What this task involves
What you write should be an exact copy of the material, from its first line through the line containing "alone; the function".

Records supplied
(** The registry around [onExternalChange(listener)]: the call appends the
    pair of the facade's identity and the listener and leaves the table
    alone; the function it returns filters the registry, as it then stands, by
    the listener function alone, so that exactly the registrations of other
    listener functions are kept, in place, and a later change reaches exactly
    the kept registrations it reached before. *)
Lemma unsubscribe_filters_by_listener :
  forall (this : MemoryStorage.t) (st : MemoryStorage.shared)
         (listener : MemoryStorage.listener),
    let registered := fst (MemoryStorage.onExternalChange this st listener) in
    let unsubscribe := snd (MemoryStorage.onExternalChange this st listener) in
    MemoryStorage.externalChangeListeners registered
    = (MemoryStorage.externalChangeListeners st
       ++ [MemoryStorage.Registration (MemoryStorage.id this) listener])%list
    /\ MemoryStorage.data registered = MemoryStorage.data st
    /\ forall later : MemoryStorage.shared,
         MemoryStorage.externalChangeListeners (unsubscribe later)
         = filter (fun r => negb (Nat.eqb (MemoryStorage.listener_fn r) listener))
                  (MemoryStorage.externalChangeListeners later)
         /\ MemoryStorage.data (unsubscribe later) = MemoryStorage.data later
         /\ (forall r,
               In r (MemoryStorage.externalChangeListeners (unsubscribe later))
               <-> In r (MemoryStorage.externalChangeListeners later)
                   /\ MemoryStorage.listener_fn r <> listener)
         /\ (forall writer c x,
               In x (MemoryStorage.notify writer
                       (MemoryStorage.externalChangeListeners (unsubscribe later)) c)
               <-> In x (MemoryStorage.notify writer
                           (MemoryStorage.externalChangeListeners later) c)
                   /\ MemoryStorage.listener_fn (MemoryStorage.callee x) <> listener).
Proof.
  intros this st listener. unfold MemoryStorage.onExternalChange. cbn [fst snd].
  split; [reflexivity|]. split; [reflexivity|]. intros later.
  split; [reflexivity|]. split; [reflexivity|]. split.
  - intros r. apply unsubscribe_In.
  - intros writer c x. rewrite !notify_In, unsubscribe_In. tauto.
Qed.

(** C6, where the code departs from the claim.  The same listener function
    is registered through the facades of identities 1 and 2, and a write by
    identity 3 reaches both registrations.  Calling the function returned to
    facade 1 empties the registry, so that a later write by identity 3 no
    longer reaches the registration made under identity 2.  Likewise, of two
    registrations of one listener on facade 1, the function returned by the
    first removes both. *)
Lemma C6_unsubscribe_removes_other_registrations :
  let f1 := MemoryStorage.Facade (Some "1") None in
  let f2 := MemoryStorage.Facade (Some "2") None in
  let f3 := MemoryStorage.Facade (Some "3") None in
  let listener := 7%nat in
  let st0 := MemoryStorage.Shared [] [] [] in
  let st1 := fst (MemoryStorage.onExternalChange f1 st0 listener) in
  let unsubscribe1 := snd (MemoryStorage.onExternalChange f1 st0 listener) in
  let st2 := fst (MemoryStorage.onExternalChange f2 st1 listener) in
  let twice := fst (MemoryStorage.onExternalChange f1 st1 listener) in
  MemoryStorage.externalChangeListeners st2
  = [MemoryStorage.Registration (Some "1") listener;
     MemoryStorage.Registration (Some "2") listener]
  /\ MemoryStorage.calls (MemoryStorage.set f3 st2 "x" (JS.VStr "v"))
     = [MemoryStorage.Call (MemoryStorage.Registration (Some "1") listener)
          (MemoryStorage.Change "x" (JS.VStr "v") JS.VNull);
        MemoryStorage.Call (MemoryStorage.Registration (Some "2") listener)
          (MemoryStorage.Change "x" (JS.VStr "v") JS.VNull)]
  /\ MemoryStorage.externalChangeListeners (unsubscribe1 st2) = []
  /\ MemoryStorage.calls (MemoryStorage.set f3 (unsubscribe1 st2) "x" (JS.VStr "v")) = []
  /\ MemoryStorage.externalChangeListeners twice
     = [MemoryStorage.Registration (Some "1") listener;
        MemoryStorage.Registration (Some "1") listener]
  /\ MemoryStorage.externalChangeListeners (unsubscribe1 twice) = [].
Proof. repeat split. Qed.


(** ** CachedStorage: flushing *)

Lemma write_back_fold (s : MemoryStorage.t) (c : JS.object) (ks : list string)
    (b : MemoryStorage.shared) (k : string) :
  let b' := fold_left (fun b key => MemoryStorage.set s b key (JS.prop_get c key)) ks b in
  JS.prop_get (MemoryStorage.data b') k
  = (if JS.includes ks k then JS.prop_get c k else JS.prop_get (MemoryStorage.data b) k)
  /\ JS.hasOwnProperty (MemoryStorage.data b') k
     = (JS.includes ks k || JS.hasOwnProperty (MemoryStorage.data b) k)
  /\ MemoryStorage.externalChangeListeners b' = MemoryStorage.externalChangeListeners b.
Proof.
  cbv zeta. revert b; induction ks as [|k0 ks IH]; intros b; cbn [fold_left].
  - now cbn.
  - destruct (IH (MemoryStorage.set s b k0 (JS.prop_get c k0))) as (G & H & L).
    rewrite G, H, L, set_data, set_listeners, prop_get_set, hasOwnProperty_set.
    unfold JS.includes; cbn [existsb]. fold (JS.includes ks k).
    rewrite (String.eqb_sym k k0).
    destruct (String.eqb_spec k0 k) as [->|N]; cbn [orb];
      destruct (JS.includes ks k); auto.
Qed.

Exercise result
(** The registry around [onExternalChange(listener)]: the call appends the
    pair of the facade's identity and the listener and leaves the table
    alone; the function it returns filters the registry, as it then stands, by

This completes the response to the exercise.